Reference data and simulated communities for 16S rRNA GCN prediction

Cite this dataset

Gao, Yingnan; Wu, Martin (2023). Reference data and simulated communities for 16S rRNA GCN prediction [Dataset]. Dryad. https://doi.org/10.5061/dryad.2rbnzs7p5

Abstract

16S rRNA gene has been widely used in microbial diversity studies to determine the community composition and structure. 16S rRNA gene copy number (16S GCN) varies among microbial species and this variation introduces biases to the relative cell abundance estimated using 16S rRNA read counts.
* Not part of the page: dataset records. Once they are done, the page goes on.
(* ===== verification/IpcSink.v ===== *)
(** * The IPC event sink (crates/rsrpc-transport-ipc/src/sink.rs)

    The bounded queue between the connections and the bridge.  [emit]
    sheds at once; [emit_clear] retries for up to 250 ms.  What the bridge
    does to the queue between two attempts, and the clock at each
    deadline check, are parameters of the run. *)

From stdpp Require Import base list numbers.
From S2P Require Import Prelude Cmd.

Local Open Scope nat_scope.
Local Open Scope list_scope.

Definition DEFAULT_IPC_QUEUE : nat := 64.
(** 250 ms and 1 ms, in nanoseconds. *)
Definition CLEAR_SEND_TIMEOUT : Z := 250000000.
Definition RETRY_SLEEP : Z := 1000000.

(** [EventSink] with the queue behind it. *)
Record EventSink := {
  sink_queue : list ActivityCmd;
  sink_capacity : nat;
  sink_closed : bool;
  sink_dropped : Z
}.

(** [EventSink::bounded]; a zero capacity panics. *)
Definition bounded (capacity : nat) : option EventSink :=
  if decide (capacity = 0) then None
  else Some {| sink_queue := []; sink_capacity := capacity; sink_closed := false;
               sink_dropped := 0 |}.

(** [mpsc::Sender::try_send]. *)
Inductive sent := SendOk (s : EventSink) | SendFull | SendClosed.

Definition sink_try_send (s : EventSink) (cmd : ActivityCmd) : sent :=
  if sink_closed s then SendClosed
  else if decide (sink_capacity s ≤ length (sink_queue s)) then SendFull
  else SendOk {| sink_queue := sink_queue s ++ [cmd]; sink_capacity := sink_capacity s;
                 sink_closed := sink_closed s; sink_dropped := sink_dropped s |}.

(** [dropped.fetch_add(1)]. *)
Definition sink_drop (s : EventSink) : EventSink := {|
  sink_queue := sink_queue s; sink_capacity := sink_capacity s; sink_closed := sink_closed s;
  sink_dropped := wrap_u64 (sink_dropped s + 1) |}.

(** [emit]. *)
Definition emit (s : EventSink) (cmd : ActivityCmd) : EventSink :=
  match sink_try_send s cmd with SendOk s => s | _ => sink_drop s end.

Section EmitClear.
(** What the rest of the program does to the sink before attempt [k]. *)
Variable others : nat → EventSink → EventSink.
(** The monotonic clock at the deadline check of attempt [k]. *)
Variable clock : nat → Z.

(** The loop of [emit_clear] from attempt [k]; [None] is out of fuel. *)
Fixpoint emit_clear_loop (fuel k : nat) (deadline : Z) (s : EventSink) (cmd : ActivityCmd)
    : option EventSink :=
  match fuel with
  | 0 => None
  | S fuel =>
      let s := others k s in
      match sink_try_send s cmd with
      | SendOk s => Some s
      | SendClosed => Some (sink_drop s)
      | SendFull =>
          if (deadline <=? clock k)%Z then Some (sink_drop s)
          else emit_clear_loop fuel (S k) deadline s cmd
      end
  end.

(** Attempts are at least a millisecond apart, so the 251st is past the
    deadline. *)
Definition CLEAR_ATTEMPTS : nat := 251.

Definition emit_clear (start : Z) (s : EventSink) (cmd : ActivityCmd) : option EventSink :=
  emit_clear_loop CLEAR_ATTEMPTS 0 (start + CLEAR_SEND_TIMEOUT) s cmd.

(** The sink just before attempt [k], while every earlier one found it
    full. *)
Fixpoint before_attempt (k : nat) (s : EventSink) : EventSink :=
  match k with
  | 0 => others 0 s
  | S k => others (S k) (before_attempt k s)
  end.

Definition full (s : EventSink) : Prop :=
  sink_closed s = false ∧ sink_capacity s ≤ length (sink_queue s).

Lemma try_send_full s cmd : full s → sink_try_send s cmd = SendFull.
Proof. intros [Hc Hl]. unfold sink_try_send. rewrite Hc. by rewrite decide_True. Qed.

(** Skipping attempts that found the queue full before the deadline. *)
Lemma emit_clear_skip cmd deadline s k : ∀ fuel,
  (∀ j, j < k → full (before_attempt j s) ∧ (clock j < deadline)%Z) →
  emit_clear_loop (k + S fuel) 0 deadline s cmd
  = match sink_try_send (before_attempt k s) cmd with
    | SendOk s' => Some s'
    | SendClosed => Some (sink_drop (before_attempt k s))
    | SendFull =>
        if (deadline <=? clock k)%Z then Some (sink_drop (before_attempt k s))
        else emit_clear_loop fuel (S k) deadline (before_attempt k s) cmd
    end.
Proof.
  induction k as [|k IH]; intros fuel Hk; [done|].
  replace (S k + S fuel) with (k + S (S fuel)) by lia.
  rewrite IH by (intros; apply Hk; lia).
  destruct (Hk k) as [Hf Ht]; [lia|]. rewrite (try_send_full _ _ Hf).
  destruct (Z.leb_spec deadline (clock k)); [lia|]. done.
Qed.

(** A clear waits for room: if the queue is full at first and the
    bridge makes room before attempt [k], within the 250 ms, the clear
    is queued and nothing is counted as dropped. *)
Theorem emit_clear_waits start s cmd k :
  k < CLEAR_ATTEMPTS →
  (∀ j, j < k → full (before_attempt j s) ∧ (clock j < start + CLEAR_SEND_TIMEOUT)%Z) →
  sink_closed (before_attempt k s) = false →
  length (sink_queue (before_attempt k s)) < sink_capacity (before_attempt k s) →
  ∃ s', emit_clear start s cmd = Some s' ∧
    sink_queue s' = sink_queue (before_attempt k s) ++ [cmd] ∧
    sink_dropped s' = sink_dropped (before_attempt k s).
Proof.
  intros Hk Hfull Hc Hl. unfold emit_clear.
  replace CLEAR_ATTEMPTS with (k + S (CLEAR_ATTEMPTS - S k)) by lia.
  rewrite emit_clear_skip by done. unfold sink_try_send. rewrite Hc.
  rewrite decide_False by lia. by eexists.
Qed.

(** The loop returns once some deadline check within the fuel is late;
    then the command is at the end of the queue or was dropped. *)
Lemma emit_clear_loop_returns fuel deadline s cmd :
  (∃ j, j < fuel ∧ (deadline ≤ clock j)%Z) →
  ∃ k s', k < fuel ∧ emit_clear_loop fuel 0 deadline s cmd = Some s' ∧
    (let b := before_attempt k s in
     (sink_queue s' = sink_queue b ++ [cmd] ∧ sink_dropped s' = sink_dropped b) ∨
     s' = sink_drop b).
Proof.
  intros (j & Hj & Hlate).
  (* the first attempt that does not just find the queue full *)
  assert (∀ n, n ≤ fuel → (∃ k, k < n ∧
      (∀ j, j < k → full (before_attempt j s) ∧ (clock j < deadline)%Z) ∧
      ¬ (full (before_attempt k s) ∧ (clock k < deadline)%Z)) ∨
    (∀ j, j < n → full (before_attempt j s) ∧ (clock j < deadline)%Z)) as Hsearch.
  { intros n. induction n as [|n IH]; intros Hn; [right; lia|].
    destruct (IH ltac:(lia)) as [(k & ? & ?)|Hall]; [left; exists k; split; [lia|done]|].
    destruct (decide (sink_closed (before_attempt n s) = false ∧
      sink_capacity (before_attempt n s) ≤ length (sink_queue (before_attempt n s)) ∧
      (clock n < deadline)%Z)) as [Hd|Hd].
    - right. intros i Hi. destruct (decide (i = n)) as [->|]; [|apply Hall; lia].
      unfold full. tauto.
    - left. exists n. split; [lia|]. split; [done|]. unfold full. tauto. }
  destruct (Hsearch fuel ltac:(lia)) as [(k & Hk & Hpre & Hstop)|Hall].
  - exists k. pose proof (emit_clear_skip cmd _ s k (fuel - S k) Hpre) as E.
    replace (k + S (fuel - S k)) with fuel in E by lia.
    rewrite E. unfold sink_try_send.
    destruct (sink_closed (before_attempt k s)) eqn:Ec; [eexists; split_and!; [done..|by right]|].
    case_decide as Hl; [|eexists; split_and!; [done..|by left]].
    destruct (Z.leb_spec deadline (clock k)); [eexists; split_and!; [done..|by right]|].
    exfalso. apply Hstop. unfold full. tauto.
  - exfalso. destruct (Hall j Hj) as [_ Hlt]. lia.
Qed.

(** A clear never parks its connection: with attempts at least a
    millisecond apart it returns within 251 of them, and then either the
    clear is at the end of the queue or exactly one drop was counted. *)
Theorem emit_clear_returns start s cmd :
  (∀ k, start + Z.of_nat k * RETRY_SLEEP ≤ clock k)%Z →
  ∃ k s', k < CLEAR_ATTEMPTS ∧ emit_clear start s cmd = Some s' ∧
    (let b := before_attempt k s in
     (sink_queue s' = sink_queue b ++ [cmd] ∧ sink_dropped s' = sink_dropped b) ∨
     s' = sink_drop b).
Proof.
  intros Hclk. unfold emit_clear. apply emit_clear_loop_returns. exists 250.
  specialize (Hclk 250). unfold CLEAR_ATTEMPTS, RETRY_SLEEP, CLEAR_SEND_TIMEOUT in *. lia.
Qed.
End EmitClear.

(** ** Witnesses *)

(** Another task takes one command before the second attempt. *)
Definition drain_once (k : nat) (s : EventSink) : EventSink :=
  match k with
  | 1 => {| sink_queue := tail (sink_queue s); sink_capacity := sink_capacity s;
            sink_closed := sink_closed s; sink_dropped := sink_dropped s |}
  | _ => s
  end.

Definition full_sink : EventSink := {|
  sink_queue := [ActivityCmd_empty]; sink_capacity := 1; sink_closed := false;
  sink_dropped := 0 |}.

Lemma emit_clear_waits_witness :
  ∃ s', emit_clear drain_once (λ k, Z.of_nat k * RETRY_SLEEP)%Z 0 full_sink ActivityCmd_empty
        = Some s' ∧ sink_queue s' = [ActivityCmd_empty] ∧ sink_dropped s' = 0%Z.
Proof.
  apply (emit_clear_waits drain_once (λ k, Z.of_nat k * RETRY_SLEEP)%Z 0 full_sink
    ActivityCmd_empty 1).
  - unfold CLEAR_ATTEMPTS. lia.
  - intros [|j] Hj; [|lia]. split; [split; simpl; [reflexivity|lia]|reflexivity].
  - reflexivity.
  - simpl. lia.
Defined.

Lemma emit_clear_returns_witness :
  ∃ k s', k < CLEAR_ATTEMPTS ∧
    emit_clear (λ _ s, s) (λ k, Z.of_nat k * RETRY_SLEEP)%Z 0 full_sink ActivityCmd_empty
    = Some s' ∧
    (let b := before_attempt (λ _ s, s) k full_sink in
     (sink_queue s' = sink_queue b ++ [ActivityCmd_empty] ∧ sink_dropped s' = sink_dropped b) ∨
     s' = sink_drop b).
Proof.
  apply (emit_clear_returns (λ _ s, s) (λ k, Z.of_nat k * RETRY_SLEEP)%Z 0 full_sink
    ActivityCmd_empty).
  intros k. lia.
Defined.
To correct the biases, methods (e.g., PICRUST2) have been developed to predict 16S GCN. 16S GCN predictions come with inherent uncertainty, which is often ignored in the downstream analyses. However, a recent study suggests that the uncertainty can be so great that copy number correction is not justified in practice. Despite the significant implications in 16S rRNA-based microbial diversity studies, the uncertainty associated with 16S GCN predictions has not been well characterized. Here we develop a novel method to better model and capture the inherent uncertainty. Using cross-validation, we show that our method provides robust confidence estimates for the GCN predictions and outperforms PICRUST2 in both precision and recall. We found that 16S GCN correction should improve compositional and functional profiles estimated using 16S rRNA reads. On the other hand, we found that GCN variation has limited impacts on PCoA, PERMANOVA and random forest test, and 16S rRNA GCN correction is unnecessary in beta-diversity analyses. 

Methods

Reference genomes were downloaded from NCBI RefSeq database in April 2021. The annotated 16S rRNA genes were counted and one representative sequence was selected fro each genome. The reference phylogeny was inferred using RAxML version 8.2. The 16S rRNA GCN for SILVA non-redundant OTU99 was predicted using RasperGade16S. The simulated communities were generated using custom scripts.

Usage notes

The reference tree is provided in Newick format. The simulated communities are provided as binary RDS files that can be accessed through function readRDS() in R.